In Delphi he finds a creature like himself--a being cursed by the old gods as he has been cursed by the new. She is an aged Pythian priestess who lives on a mountainside with only goats and her idiot son for company. The Wanderer asks the priestess for guidance, and her narrative is the main part of the book. Like most allegories, the story suffers from the sometimes near-ludicrous clash of the concrete and the symbolic. It is a measure of Novelist Lagerkvist's great narrative powers that he manages to keep his story alive in the strange twilight glow between reality and unreality.
Footprints in the Snow. The old woman's story runs thus: she was once a simple, pious country girl who was groomed for the role of prophetess at Delphi's prosperous temple. There she was clothed in a bridal robe, learned to get along with the temple snakes, eat the sacred laurel and become the ecstatic "bride" of the god who emanated from the cleft of a rock in the depth of the earth. As a Pythia she was alone, a social outcast, feared and avoided by the plain people of Delphi. She was totally filled with the love of her dark, subterranean god, and yet at times she was rebellious. "For what else was there," she asked sullenly, "in this dirty world to love but him?"
One day, wandering outside the temple precincts, she found the answer--a human lover in the guise of a one-armed soldier. But the god tolerated no mortal rival. Her lover died in a mysterious accident, and a temple goat, sacred symbol of the god himself, ravished her during one of her ecstasies. Pregnant, she was stoned out of the temple, to bear her child on a mountainside, midwifed only by sympathetic goats. The years did not answer her agonizing question: How was her gentle idiot son begotten--by the one-armed soldier or in that capric caprice?

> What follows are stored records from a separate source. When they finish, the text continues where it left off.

(** The part of the invariant that any evolution away from the claims keeps. *)
Lemma FInv_evolves (N : string -> Prop) d own sn d' own' sn' :
  FInv (MkFleet d own sn) -> DBInv d' ->
  evolves (fun id => is_Some (own' !! id)) N d d' ->
  (forall id v, own' !! id = Some v -> own !! id = Some v) ->
  (forall id, is_Some (own' !! id) -> ~ N id) -> (forall id, id ∈ sn' -> id ∈ sn /\ ~ N id) ->
  (forall id, is_Some (own' !! id) -> id ∈ sn -> id ∈ sn') ->
  FInv (MkFleet d' own' sn').
Proof.
  intros [Hd Ho Ha Hs] Hd' [Hb Hf] Hsub Hn Hsn Hkeep. split; simpl in *.
  - done.
  - intros id u ph E. destruct (Ho id u ph (Hsub _ _ E)) as (r & Hr & <- & Hst & Hu).
    destruct (Hf r Hr) as (r' & Hr' & Hv & Hst'); [by eexists|done|]. exists r'.
    split_and!; [done|apply Hv|done|by eapply snapshot_evolves].
  - intros a' b' u ph Ha' Hb' Hsf Hlt E Hph Hin. destruct (Hsn _ Hin) as [Hin' HnN].
    destruct (Hb a' Ha') as (a & Ha1 & Va); [apply Hn; by eexists|]. destruct (Hb b' Hb' HnN) as (b & Hb1 & Vb).
    apply (Ha a b u ph Ha1 Hb1); [by eapply same_file_back| |by apply Hsub; rewrite <- (proj1 Va)|done|by rewrite <- (proj1 Vb)].
    destruct Va as (_ & <- & _), Vb as (_ & <- & _). done.
  - intros id u E. apply Hkeep; [by eexists|]. by eapply Hs, Hsub.
Qed.

Lemma claim_evolves O N remote t n d us d' : claimTx remote t n d = Ok (us, d') -> evolves O N d d'.
Proof.
  intros (out & -> & _)%claimTx_out. split; rewrite fold_claims_uploads.
  - intros r' (r & -> & Hr)%list_elem_of_fmap _. exists r. split; [done|]. by case_decide.
  - intros r Hr _ Hs. eexists. split; [apply list_elem_of_fmap; by exists r|]. case_decide; [|done].
    split; [done|]. by left.
Qed.

Lemma DBInv_claim remote t n d us d' : claimTx remote t n d = Ok (us, d') -> DBInv d -> DBInv d'.
Proof. intros H Hd. eapply ev_DBInv; [|exact Hd]. eapply ev_claimTx; [exact H|apply Hd]. Qed.

(** What a claim hands out: rows that were waiting, now in flight. *)
Lemma new_claims_rows remote t n d us d' id u ph :
  DBInv d -> claimTx remote t n d = Ok (us, d') -> new_claims us !! id = Some (u, ph) ->
  ph = Claimed
  /\ exists r', r' ∈ uploads d' /\ r_id r' = id /\ in_flight (r_state r') /\ snapshot_of r' u.
Proof.
  intros Hd H E. apply elem_of_list_to_map_2, list_elem_of_fmap in E as (u' & [= -> -> ->] & Hu). split; [done|].
  destruct (claimTx_spec _ _ _ _ _ _ Hd H) as (_ & _ & _ & Eu & _).
  assert (exists r, r ∈ uploads d /\ u' = (scanUpload r) <| UState := StateUploading |>) as (r & Hr & E).
  { unfold claimTx in H. injection H as <- _. apply list_elem_of_fmap in Hu as (r & -> & Hr).
    apply elem_of_limit, elem_of_sel in Hr as [_ Hr]. eauto. }
  exists (r <| r_state := StateUploading |>). split; [|subst u'; split_and!; [done|by left|by split_and!]].
  rewrite Eu. apply list_elem_of_fmap. exists r. split; [|done]. rewrite decide_True; [done|].
  change (r_id r) with (ID ((scanUpload r) <| UState := StateUploading |>)). rewrite <- E. by apply list_elem_of_fmap_2.
Qed.

Lemma FInv_claim remote t n us d own sn d' :
  claimTx remote t n d = Ok (us, d') -> FInv (MkFleet d own sn) -> FInv (MkFleet d' (new_claims us ∪ own) sn).
Proof.
  intros H Hi. pose proof (f_db _ Hi) as Hd. simpl in Hd.
  assert (Hi' : FInv (MkFleet d' own sn)).
  { eapply (FInv_evolves (fun _ => False)); [exact Hi|by eapply DBInv_claim|by eapply claim_evolves|naive_solver..]. }
  destruct Hi' as [Hd' Ho Ha Hs]. split; simpl in *.
  - done.
  - intros id u ph [E|[_ E]]%lookup_union_Some_raw; [|by eapply Ho].
    by destruct (new_claims_rows _ _ _ _ _ _ _ _ _ Hd H E) as (_ & ?).
  - intros a b u ph Ha' Hb' Hsf Hlt [E|[_ E]]%lookup_union_Some_raw Hph; [|exact (Ha a b u ph Ha' Hb' Hsf Hlt E Hph)].
    by destruct (new_claims_rows _ _ _ _ _ _ _ _ _ Hd H E) as (-> & _).
  - intros id u [E|[_ E]]%lookup_union_Some_raw; [|by eapply Hs].
    by destruct (new_claims_rows _ _ _ _ _ _ _ _ _ Hd H E) as (? & _).
Qed.

Lemma FInv_check id u d own sn :
  own !! id = Some (u, Claimed) -> Superseded u d = false ->
  FInv (MkFleet d own sn) -> FInv (MkFleet d (<[id := (u, Checked)]> own) sn).
Proof.
  intros E Hsup [Hd Ho Ha Hs]. split; simpl in *.
  - done.
  - intros i v ph [[<- [= <- <-]]|[_ Ei]]%lookup_insert_Some; [by eapply Ho|by eapply Ho].
  - intros a b v ph Ha' Hb' Hsf Hlt [[Hid _]|[_ Ei]]%lookup_insert_Some Hph; [|exact (Ha a b v ph Ha' Hb' Hsf Hlt Ei Hph)].
    destruct (Ho id u Claimed E) as (r & Hr & Hrid & _ & Hu).
    rewrite (NoDup_ids_inj d r a) in Hu; [|apply Hd|done|done|congruence].
    by rewrite (asked_superseded d a b u Hd Ha' Hb' Hsf Hlt Hu) in Hsup.
  - intros i v [[_ [=]]|[_ Ei]]%lookup_insert_Some. by eapply Hs.
Qed.

Lemma FInv_admit id u d own sn :
  own !! id = Some (u, Checked) -> OlderInFlight u d = false ->
  FInv (MkFleet d own sn) -> FInv (MkFleet d (<[id := (u, Sending)]> own) ({[id]} ∪ sn)).
Proof.
  intros E Hold [Hd Ho Ha Hs]. split; simpl in *.
  - done.
  - intros i v ph [[<- [= <- <-]]|[_ Ei]]%lookup_insert_Some; [by eapply Ho|by eapply Ho].
  - intros a b v ph Ha' Hb' Hsf Hlt Ei Hph Hin.
    assert (Eown : exists v' ph', own !! r_id a = Some (v', ph') /\ ph' <> Claimed).
    { apply lookup_insert_Some in Ei as [[<- _]|[_ Ei]]; eauto. }
    destruct Eown as (v' & ph' & Eown & Hph'). apply elem_of_union in Hin as [Hin%elem_of_singleton|Hin];
      [|exact (Ha a b v' ph' Ha' Hb' Hsf Hlt Eown Hph' Hin)].
    destruct (Ho _ _ _ Eown) as (ra & Hra & Hia & Hst & _). destruct (Ho _ _ _ E) as (rb & Hrb & Hib & _ & Hu).
    rewrite (NoDup_ids_inj d ra a) in Hst; [|apply Hd|done|done|congruence].
    rewrite (NoDup_ids_inj d rb b) in Hu; [|apply Hd|done|done|congruence].
    by rewrite (asked_older d a b u Hd Ha' Hb' Hsf Hlt Hu Hst) in Hold.
  - intros i v [[<- _]|[_ Ei]]%lookup_insert_Some; [set_solver|]. apply elem_of_union_r. by eapply Hs.
Qed.
Lemma demo_fleet_reached : rtc fstep (MkFleet (db demo3) ∅ ∅) demo_fleet.
Proof.
  eapply rtc_l; [apply (fleet_claim "r" (now demo3) 1 _ _ _ _ _ (tx_ran [] demo_claim1 eq_refl))|].
  eapply rtc_l; [apply (fleet_check "a" demo_held1); vm_compute; reflexivity|].
  eapply rtc_l; [apply (fleet_admit "a" demo_held1); vm_compute; reflexivity|].
  eapply rtc_l; [eapply (fleet_other (fsys demo3) (now demo3) (TInsert demo_upload_b) _ _ _ ({["a"]} ∪ ∅))|].
  - by intros [].
  - exact I.
  - intros id Hid. split; [by intros []|]. intros E. simpl in E. subst id. vm_compute in Hid. by destruct Hid.
  - intros id. split; [|by intros [? _]]. intros Hid. split; [done|]. intros E. simpl in E. subst id.
    apply elem_of_union in Hid as [Hid%elem_of_singleton|Hid%elem_of_empty]; [discriminate Hid|done].
  - apply (tx_ran tt demo_commit2 eq_refl).
  - apply rtc_once. apply (fleet_claim "r" (now demo3) 1 _ _ _ _ _ (tx_ran [] demo_claim2 eq_refl)).
Qed.

Definition demo_version (i : nat) : Row := nth i (uploads (tables demo_fleet)) (demo_row 0).

Lemma one_version_at_a_time_witness :
  rtc fstep (MkFleet (db demo3) ∅ ∅) demo_fleet /\ OlderInFlight demo_held2 (tables demo_fleet) = true.
Proof.
  split; [exact demo_fleet_reached|].
  assert (E : uploads (tables demo_fleet) = [demo_version 0; demo_version 1]) by (vm_compute; reflexivity).
  assert (Hf : same_file (demo_version 0) (demo_version 1)) by (vm_compute; split_and!; done).
  destruct (one_version_at_a_time (db demo3) demo_fleet (demo_version 0) (demo_version 1) (i_db _ demo_inv3)
              demo_fleet_reached) as (_ & H & _).
  - rewrite E. left.
  - rewrite E. right. left.
  - exact Hf.
  - vm_compute. reflexivity.
  - destruct (H demo_held1 demo_held2 Claimed) as [_ H2]; [vm_compute; reflexivity|vm_compute; reflexivity|exact H2].
Defined.

Lemma versions_ordered_witness :
  same_file (demo_row 0) (demo_row 1)
  /\ (Superseded (scanUpload (demo_row 0)) (db demo4) = true \/ Superseded (scanUpload (demo_row 1)) (db demo4) = true)
  /\ OlderInFlight (scanUpload (demo_row 1)) (db demo4) = true.
Proof.
  assert (Hf : same_file (demo_row 0) (demo_row 1)) by (vm_compute; split_and!; done).
  destruct (versions_ordered (db demo4) (demo_row 0) (demo_row 1) (i_db _ demo_inv4)) as (H1 & H2 & _).
  - rewrite demo_rows4. left.
  - rewrite demo_rows4. right. left.
  - exact Hf.
  - intros E. apply (f_equal rowid) in E. vm_compute in E. discriminate E.
  - split_and!; [exact Hf|exact H1|]. apply H2; [vm_compute; reflexivity|]. left. vm_compute. reflexivity.
Defined.

(** ** Stop, resume, discard *)

Section Decisions.
Context {cfg : Config} {ok : CfgOk cfg}.

(** C36: A stop that was accepted survives everything but an explicit resume or
    discard of that upload: from any state with the journal's invariant, after
    any further steps of any caller, worker reports and restarts included, the
    upload is still stopped and its payload still on disk. *)
Theorem stop_is_durable (id : string) (st : State) (s s1 s2 : jstate) :
  Inv s -> RequestCancel id s = (Ok st, s1) -> rtc (undecided id) s1 s2 ->
  exists r r2, row_of id (db s) = Some r /\ row_of id (db s2) = Some r2
    /\ stopped (r_state r2) /\ r_blob r2 = r_blob r
    /\ (r_blob r <> "" -> is_Some (names (fsys s2) !! abs (r_blob r))).
Proof.
  intros Hi Hc Hr. destruct (requestCancel_Ok id s st s1 Hc) as (r & Hrow & Hh & _ & Hstep).
  destruct (halted_reach id (r_blob r) s1 s2 Hr (Inv_step _ _ Hstep Hi) Hh) as (Hi2 & r2 & Hr2 & Hs2 & Hb2).
  exists r, r2. split_and!; try done. intros Hb.
  assert (Hin : r2 ∈ uploads (db s2)) by (by eapply row_of_Some_1).
  assert (Hhold : holds_blob r2) by (split; [intros E; rewrite E in Hs2; by destruct Hs2|congruence]).
  rewrite <- Hb2, blob_ok_abs by (by apply Hi2). apply Hi2. by eapply needed_row.
Qed.
(* ===== verification/UploaderProps.v ===== *)
(** * Guarantees of the uploader

    Every move of a worker is one of the journal's steps; a claim is never
    stranded; and against a backend whose acceptances are watched, a run that
    the backend did not accept leaves the upload queued with its payload. *)
From S2P Require Import Prelude Filepath JournalState JournalQueue JournalAdmin Staging JournalCopy JournalRecover JournalTx JournalInv JournalSafety JournalReach JournalLife Retry RateLimit Uploader.
From Stdlib Require Import Ascii.
Open Scope Z_scope.

(** ** Everything the worker does to the journal is a journal call *)

Section Steps.
Context {cfg : Config} {ok : CfgOk cfg} {F : Float64} {P : Type}.
Context (defaults : Key -> Options) (bopts : BreakerOptions).
Context (hk : Hooks) (Providers : string -> option (Provider P)).
Context (policy : Policy) (backoff : Backoff) (uMaxAttempts : Z).
Context (Error : gerr -> string) (jitter : Z) (suffix : string).

Notation UOp := (@UOp P).
Notation run_process := (process defaults bopts hk Providers policy backoff uMaxAttempts Error jitter suffix).

Definition usteps {A} (m : UOp A) : Prop := forall s, rtc jstep (uj s) (uj (snd (m s))).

She tells the Wanderer her story, and when it is done her witless godchild (or was it a goat-child?) has disappeared. The outcast Pythia and the outcast Jew follow his footprints up the mountainside. They grow fainter and fainter, finally disappear altogether. Then she knows. "The father has fetched him home."
Signs & Wonders. Those adept at deciphering the message in a parable will be happy to wrest their own truth from The Sibyl. The supporting cast of human symbols is not hard to identify: there are the Pythia's pious, humble parents; the lowly, kindly oracle servant ("little friend of god and man"); the mean old spy who cares nothing for god but only for his temple. These are, for good or ill, like unto other men. But the Pythia and the Wanderer are set apart because they have been touched by God; he works on them not merely "signs and wonders" but the miracle of possession. To the priestess and the Wanderer (and this is the book's message), God is not peace or security; he is agony, conflict--and yet ineffable sweetness as well. "The divine is not human," says the priestess. "It is something quite different. And it is not noble or sublime or spiritualized, as one likes to believe. It is alien and repellent and sometimes it is madness."
What of the Wanderer and the advice he seeks? Perhaps despair might be the beginning of his salvation, suggests the old priestess. "God is your destiny. Your soul is filled with him; through his curse you live a life with god . . . Perhaps one day he will bless you instead of cursing you. I don't know. Perhaps one day you will let him lean his head against your house. Perhaps you won't. But whatever you may do, your fate will be forever bound up with god, your soul forever filled with god."
Readers may reject this message, along with the violent pre-Christian trances of its telling, but few will deny its capacity for troubling the imagination. For to Lagerkvist, God's curse and God's grace are very nearly the same--blows from one awesome hand.